8)血清IL-1β可作為預測流產風險的檢測指標
       IL-1β是一種典型的分泌性蛋白,是提示強烈炎癥反應的關鍵炎癥因子。然后,我們探討血清IL-1β是否可以作為預測流產風險的檢測指標。結果表明,HC組IL-1β水平范圍為9.99 ~ 43.6 pg/mL,平均±SD為27.1±9.56 pg/mL;RM組IL-1β水平范圍為16.7 ~ 69.8 pg/mL,平均±SD為44.7±15.6 pg/mL(圖8A,B)。與HC血清樣品相比,RM血清樣品中IL-1β水平顯著升高。HC血清中IL-1β蛋白水平呈正態分布(圖8C、D)。隨著血清IL-1β水平的升高,RM在總女性中的比例呈上升趨勢(圖8E),表明血清IL-1β水平越高,流產風險越高。條件logistic回歸進一步證實了這一點(圖8F)。ROC曲線分析顯示,血清IL-1β水平在95%置信區間內的曲線下面積(AUC)值為0.830,表明IL-1β可能具有較好的預測能力,具有較高的特異性和敏感性(圖8G)。

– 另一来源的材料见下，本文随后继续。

(* ===== verification/EngineSpec.v ===== *)
(** * What the engine's operations do

    Functional theorems about single operations: guards that reject before any
    effect, the two-phase delivery of a source, panic containment, the batch
    frame, the boundary queue, and the cycle check at the engine level. *)

From stdpp Require Import base option strings numbers sets gmap relations list.
From S2P Require Import Prelude Protocol Dispatcher Versioning Arena NodeState Receive NodeInv.
From S2P Require Import Rewire RewireFacts Engine EngineLogic EngineInv EngineQuiet.

Local Open Scope Z_scope.
Local Open Scope rx_scope.

Section Spec.
Context {V : Type} `{!CanonicalData V} (uc : UserCode V).
Implicit Types w : World V.
Implicit Types n : NodeSlot V.

(** ** Running a short operation *)

Lemma node_run c n w : get_node w c = Some n → node c w = Ret n w.
Proof. intros H. unfold node, bind, gets, expect. by rewrite H. Qed.

Lemma bind_ret {A B} (m : M (World V) A) (k : A → M (World V) B) w a w' :
  m w = Ret a w' → bind m k w = k a w'.
Proof. intros H. unfold bind. by rewrite H. Qed.

Lemma bind_unwind {A B} (m : M (World V) A) (k : A → M (World V) B) w p w' :
  m w = Unwind p w' → bind m k w = Unwind p w'.
Proof. intros H. unfold bind. by rewrite H. Qed.

Lemma with_slot_run {A} c (f : NodeSlot V → NodeSlot V * A) n w :
  get_node w c = Some n → with_slot c f w = Ret (f n).2 (upd_node c (λ _, (f n).1) w).
Proof. intros H. unfold with_slot. by rewrite (bind_ret _ _ _ _ _ (node_run _ _ _ H)). Qed.

Lemma upd_run c f n w : get_node w c = Some n → upd c f w = Ret tt (upd_node c f w).
Proof. intros H. unfold upd. by rewrite (bind_ret _ _ _ _ _ (node_run _ _ _ H)). Qed.

(** ** Guards *)

Section Guards.
Variable rec : ∀ t : Task V, M (World V) (res t).

Lemma for_each_assert (l : list (Msg V)) (p : Msg V → bool) (msg : Msg V → string) w :
  for_each l (λ m, assert_or (p m) (msg m)) w
  = match List.find (λ m, negb (p m)) l with
    | Some m => Unwind (PanicStr (msg m)) w
    | None => Ret tt w
    end.
Proof.
  induction l as [|m l IH]; simpl; [done|]. unfold bind, assert_or.
  destruct (p m); simpl; [exact IH|done].
Qed.

(** An upstream send is atomic in its direction check: if any message of
    the list may not travel upstream, the call panics naming the first such
    message before it has changed anything. *)
Theorem up_rejects_down_only c msgs toward_dep w m :
  List.find (λ m, negb (is_up_allowed m)) msgs = Some m →
  up rec c msgs toward_dep w = Unwind (PanicStr (down_only_msg m)) w.
Proof.
  intros Hf. unfold up. apply bind_unwind. rewrite for_each_assert. by rewrite Hf.
Qed.

(** ** Panic containment *)

Lemma reset_touched_run (l : list Core) w : ∃ w', for_each l reset_touched w = Ret tt w'.
Proof.
  revert w. induction l as [|c l IH]; intros w; [by exists w|]. simpl. unfold bind, reset_touched at 1.
  simpl. apply IH.
Qed.

End Guards.

(** ** A source outside batches and pauses *)

(** A live source (no fn) that is idle, not paused, outside a batch, and whose
    versioning accepts every value. *)
Record idle_source (c : Core) w n : Prop := {
  so_node : get_node w c = Some n;
  so_fn : handle (n_call n) = None;
  so_live : v_terminal (n_value n) = false;
  so_inside : inside_run_wave (n_wave n) = false;
  so_dirty : emitted_dirty_this_wave (n_wave n) = false;
  so_paused : paused n = false;
  so_pull : cfg_pull_id (n_config n) = None;
  so_policy : ∀ v, assert_node_version_data_compatible (vs_policy (n_version n)) v = inr tt;
  so_batch : w_active_batch w = None
}.

Lemma pin_once_batch c w : w_active_batch (pin_once c w) = w_active_batch w.
Proof. unfold pin_once. by repeat case_match. Qed.

Lemma idle_source_frame c w w' n :
  frame_rel w w' → w_active_batch w' = w_active_batch w → idle_source c w n → idle_source c w' n.
Proof. intros Hf Hb []. split; try done; [by rewrite (frame_get_node _ _ _ Hf)|congruence]. Qed.

Lemma assert_versions_run n l w :
  (∀ v, assert_node_version_data_compatible (vs_policy (n_version n)) v = inr tt) →
  assert_versions n l w = Ret tt w.
Proof.
  intros Hp. unfold assert_versions. induction l as [|m l IH]; [done|]. simpl.
  rewrite (bind_ret _ _ w tt w); [exact IH|]. destruct m; try done. by rewrite Hp.
Qed.

(** Up to emission, [down] on such a source only enrolls it in the wave. *)
Lemma down_idle rec c msgs w n :
  idle_source c w n →
  down uc rec c msgs w = emit_wave uc rec c false (shape_wave msgs) (pin_once c w).
Proof.
  intros Hs. unfold down. rewrite (bind_ret _ _ _ _ _ (node_run _ _ _ (so_node _ _ _ Hs))).
  rewrite (so_live _ _ _ Hs). unfold wave_register.
  rewrite (bind_ret _ _ w tt (pin_once c w)) by done.
  apply (idle_source_frame c w _ n (frame_pin_once c w) (pin_once_batch c w)) in Hs as Hs1.
  set (w1 := pin_once c w) in *.
  pose proof (node_run _ _ _ (so_node _ _ _ Hs1)) as Hnode. rewrite (bind_ret _ _ _ _ _ Hnode).
  rewrite (bind_ret _ _ w1 tt w1) by (by apply assert_versions_run, (so_policy _ _ _ Hs1)).
  rewrite (bind_ret _ _ w1 (Some (shape_wave msgs)) w1).
  2:{ unfold capture_in_batch, collecting_batch, bind, gets.
      rewrite (so_batch _ _ _ Hs1). by rewrite andb_false_r. }
  rewrite (bind_ret _ _ w1 (Some (shape_wave msgs)) w1); [by rewrite (so_inside _ _ _ Hs1)|].
  unfold buffer_on_pause, is_async_node. unfold bind at 1 2. rewrite Hnode. simpl.
  rewrite (so_fn _ _ _ Hs1). simpl. rewrite (bind_ret _ _ _ _ _ Hnode).
  unfold should_buffer_on_pause, pull_quiet.
  rewrite (so_paused _ _ _ Hs1), (so_pull _ _ _ Hs1). by destruct (pausable (n_config n)).
Qed.

(** A wave that mixes DATA and RESOLVED is rejected before anything of it is
    delivered: nothing is logged and no node's slot changes. *)
Theorem mixed_wave_rejected rec c msgs w n :
  idle_source c w n → tier3_exclusive (shape_wave msgs) = false →
  ∃ w', down uc rec c msgs w = Unwind (PanicStr mixed_msg) w'
        ∧ w_log w' = w_log w ∧ ∀ c', get_node w' c' = get_node w c'.
Proof.
  intros Hs Hmix. exists (pin_once c w). rewrite (down_idle rec c msgs w n Hs). split_and!.
  - unfold emit_wave. apply bind_unwind. by rewrite Hmix.
  - apply (fr_log _ _ (frame_pin_once c w)).
  - intros c'. apply frame_get_node, frame_pin_once.
Qed.

(** ** Delivery to inert sinks *)

(** Client sinks that only observe. *)
Definition observer (s : Sink) : Prop :=
  match s with ExtSink sk => ∀ m, sink_code uc sk m = PRet | DepSink _ _ => False end.

Definition sink_event (m : Msg V) (s : Sink) : Event V :=
  match s with ExtSink sk => EvSink sk m | DepSink _ _ => EvHook 0%nat end.

Definition append_log (l : list (Event V)) w : World V := set_w_log (λ l0, l0 ++ l) w.

Lemma append_log_app l k w : append_log k (append_log l w) = append_log (l ++ k) w.
Proof. unfold append_log, set_w_log. simpl. by rewrite (assoc_L (++)). Qed.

這些數據表明血清IL-1β蛋白水平可能是反映流產風險的有希望的指標。


結論
       我們的研究結果揭示了BaP/BPDE誘導滋養細胞焦亡和生殖毒性的潛在機制,指出了BaP/BPDE對雌性生殖的潛在風險。

實驗方法
細胞焦亡形態的顯微鏡成像,CCK-8,RT-qPCR,RNA穩定性分析,WB,ELISA,ChIP,熒光素酶報告基因實驗,Co-IP,MeRIP。
參考文獻
Wang R, Xu X, Yang J, Chen W, Zhao J, Wang M, Zhang Y, Yang Y, Huang W, Zhang H. BPDE exposure promotes trophoblast cell pyroptosis and induces miscarriage by up-regulating lnc-HZ14/ZBP1/NLRP3 axis. J Hazard Mater. 2023 Aug 5;455:131543. doi: 10.1016/j.jhazmat.2023.131543.